Когда Василь стал депутатом (по писательской "курии"), ему и в голову не приходило пробиваться к трибуне, он вообще ни одной сессии не досидел до конца - заболевал - не дипломатически, а в самом деле заболевал и уезжал домой. "Я не могу слушать, что они говорят, смотреть, как они по команде партруководства единодушно голосуют", - рассказывал он мне (сидеть ему по территориальному принципу приходилось в белорусской делегации, которая почти вся поголовно была коммунистической - партийные и государственные чиновники).
Если искать их, Адамовича и Быкова, "зеркальное" отражение в книгах Быкова, то Саша был родня Степаниде, а Василь Петраку из "Знака беды".
Василь не терпел верхоглядства и скоропалительности. Он мог не соглашаться, стоять на своем, но я не помню его возбужденным, горячо спорящим. Случалось, что и у нас не совпадали точки зрения, но спор никогда не возникал - это был не спор, а обмен мнениями.

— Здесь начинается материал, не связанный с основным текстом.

Lemma new_policy_cal : eol (calendar s) = false ->
  exists s' past' ahead',
    (let* pe := create_event TIMED_POLICY_EVENT (prime_status_end (sim_policy s)) (Some PPolicy)
       (Some (if is_prime (sim_policy s) then F_init_non_prime_time else F_init_prime_time)) None in
     if pe =? NULL then ret NULL
     else
       let* _ := add_event pe in
       let* _ := if hd_addr ahead =? NULL then set_eol true else ret tt in
       let* _ := set_next_event pe in ret pe) s = Some (hd_addr ahead', s') /\
    cal_ok s' past' ahead' /\ same_universe s s' /\ proper (todo ahead') = proper (todo ahead) /\
    near s' ahead' /\ hd_enabled ahead' /\ exhausted s' ahead' /\
    eol (calendar s') = (hd_addr ahead =? NULL).
Proof.
  intros Heol. destruct brk_new as [Hnin Hb]. mstep (create_policy s). rewrite cell_not_null by done.
  destruct (add_event_ok (new_policy s) past0 ahead0 (brk s) pe) as (m' & Hadd & Hadded).
  { rewrite Hcat. apply new_policy_list. } { done. } { rewrite Hcat. apply K. } { apply typed_policy. }
  { apply lookup_insert_eq. } { done. } { done. } { by rewrite Hcat. }
  cbv zeta in Hadd, Hadded. change (plain pe) with pe in Hadd, Hadded. fold n in Hadd, Hadded.
  destruct policy_split as (l1 & q & Hp & Hins & Hq). rewrite Hcat in Hadd, Hadded. rewrite Hins in Hadd, Hadded.
  mstep Hadd. set (a := hd_addr (l1 ++ n :: q ++ ahead)).
  set (s' := Sim m' (brk s + 1) (EventList (hd_addr ahead =? NULL) a (brk s)) (server_time s) (sim_policy s) (actions s)).
  exists s', l1, (n :: q ++ ahead).
  assert (forall nx, (let* _ := if hd_addr ahead =? NULL then set_eol true else ret tt in
     let* _ := set_next_event (brk s) in ret (brk s))
     (with_event (new_policy s) m' (l1 ++ n :: q ++ ahead) nx) = Some (brk s, s')) as Hend.
  { intros nx. unfold with_event, s'. cbn. rewrite Heol. by destruct (hd_addr ahead =? NULL). }
  rewrite Hend. split; [done|]. pose proof (cal_order _ _ _ K) as Ho. apply (ins_order n) in Ho. rewrite Hins in Ho.
  assert (todo (n :: q ++ ahead) = pe :: todo ahead) as Ht by (by rewrite todo_cons, todo_app, Hq).
  split; [|split; [done|rewrite Ht; split_and!; [apply proper_policy|by right|done|done|done]]].
  split; cbn.
  - apply Hadded.
  - done.
  - destruct (cal_fresh _ _ _ K) as [H0 Hf]. cbn in H0, Hf. split; cbn; [lia|]. intros c Hc.
    destruct Hadded as [_ Hfr]. rewrite Hfr; cbn.
    + rewrite lookup_insert_ne by lia. apply Hf. lia.
    + lia.
    + intros Hin. apply list_elem_of_fmap in Hin as ([d e] & -> & Hin). cbn in Hc.
      destruct (lseg_lookup _ _ _ _ _ (cal_list _ _ _ K) Hin) as (_ & y & Hy & _).
      cbn in Hy. by rewrite Hf in Hy by lia.
  - apply K.
  - done.
  - rewrite <-Hins, ins_perm. constructor; [apply typed_policy|apply K].
  - intros e He. apply K. rewrite Hp, todo_app. apply elem_of_app. by left.
  - intros e. rewrite Ht, elem_of_cons. intros [->|He]; [|by apply K].
    by destruct (cal_status_end _ _ _ K).
  - intros Hn. rewrite Ht. unfold pe. rewrite proper_policy. destruct ahead as [|k ahead1]; [done|].
    apply Z.eqb_eq in Hn. destruct k as [d e].
    destruct (lseg_lookup _ _ _ d e (cal_list _ _ _ K)) as (Hd & _); [apply elem_of_app; right; by left|done].
  - right. rewrite Ht. unfold pe. by rewrite of_policy_policy, policy_none_ahead.
  - apply K.
Qed.
#[export] Instance cmp_events_total (now : Z) : Total (cmp_events_le now).
Proof.
  intros r1 r2. rewrite !cmp_events_le_spec.
  destruct (event_of now r1) as [t1 end1], (event_of now r2) as [t2 end2].
  destruct (no_start r1), (no_start r2); [by left; left|by right; left|by left; left|].
  destruct (Z.lt_trichotomy t1 t2) as [|[|]]; [naive_solver| |naive_solver]. destruct end1, end2; naive_solver.
Qed.

(** The events of a job or reservation *)
Definition events_of_one (hard : bool) (r : timed_resv) : list event :=
  if altered r then []
  else (if in_runnable_state r then [run_event_of r] else []) ++ [end_event_of hard r].

Definition events_of_timed (hard : bool) (all : list timed_resv) : list event :=
  filter (fun r => is_timed (tr r) = true) all ≫= events_of_one hard.

Lemma events_of_filter (hard : bool) (all : list timed_resv) (now : Z) : StronglySorted (cmp_events_le now) all ->
  (forall r, r ∈ all -> no_start r = false -> is_timed (tr r) = true) ->
  events_of hard all = events_of_timed hard all.
Proof.
  unfold events_of_timed. induction 1 as [|r all Hs IH Hr]; intros Ht; [done|]. cbn [events_of]. rewrite filter_cons.
  assert (forall r', r' ∈ all -> no_start r' = false -> is_timed (tr r') = true) as Ht' by (intros r' ??; apply Ht; [by right|done]).
  destruct (is_timed (tr r)) eqn:E; cbn [negb].
  - rewrite decide_True by done. cbn [mbind list_bind]. rewrite <-IH by done. unfold events_of_one.
    destruct (altered r); [done|]. by rewrite <-app_assoc.
  - rewrite decide_False by done. assert (no_start r = true) as Hn.
    { destruct (no_start r) eqn:En; [done|]. rewrite (Ht r) in E; [done|by left|done]. }
    clear IH Hs Ht Ht'. induction Hr as [|r' all Hle _ IH]; [done|]. rewrite filter_cons.
    apply cmp_events_le_spec in Hle as [Hn'|[? _]]; [|congruence].
    rewrite decide_False; [exact IH|]. unfold is_timed. unfold no_start in Hn'. by rewrite Hn'.
Qed.

Lemma events_of_sorted (hard : bool) (now : Z) (all : list timed_resv) :
  (forall r, r ∈ all -> no_start r = false -> is_timed (tr r) = true) ->
  events_of hard (sort_events now all) ≡ₚ events_of_timed hard all.
Proof.
  intros Ht. rewrite (events_of_filter hard _ now).
  - unfold events_of_timed, sort_events. by rewrite merge_sort_Permutation.
  - unfold sort_events. apply Sorted_StronglySorted, Sorted_merge_sort; apply _.
  - intros r Hr. apply Ht. unfold sort_events in Hr. by rewrite merge_sort_Permutation in Hr.
Qed.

Оба они, и Адамович, и Быков, стали моими друзьями. Сашей, его общественным темпераментом вожака, прирожденного лидера, я восхищался. Но мне, видимо, по свойствам наших натур характер Василя был ближе, родственнее, что ли.
"А это Лазарев", - сказал Адамович, представляя меня Быкову, и я понял, что Быков мою фамилию помнит.
Мы стали встречаться. Первый раз, кажется, в ЦДЛ - то ли обедали, то ли ужинали в какой-то "сборной" писательской компании, а потом в каждый его приезд в Москву он бывал у меня дома (когда это почему-то не получалось, он в письме обязательно объяснял, почему так случилось). Появлялся непременно с какими-то дарами - это было не только наше традиционное "горючее" и конфеты для жены, из Италии привез бутылку кьянти, которое было тогда для нас абсолютной экзотикой (как ремарковский кальвадос), из Минска - там стали делать - маленький, как спичечный коробок, будильник, однажды откуда-то из зарубежья явился с огромной куклой, которая что-то говорила и пела, и подарил ее моей внучке, кукла была почти такого же роста, как четырехлетняя Василиса, и она ее побаивалась.
Быстро выяснилось, что многое нас, ровесников (я на несколько месяцев старше), объединяет: и фронтовое прошлое лейтенантов-"окопников", и взгляд на войну, и не только на войну, но и на то, что происходит и происходило в стране, и, конечно, литературные вкусы. Короче говоря, меня не только привлекли его книги, в нем самом я почувствовал родственную душу.
И он, кажется, ко мне тоже расположился. Стал звать в гости к себе в Гродно. Мне очень хотелось съездить к нему, но вырваться из журнала было непросто. Я посулил начальству интервью Быкова и получил "добро". Послал Василю вопросы и отправился в Гродно.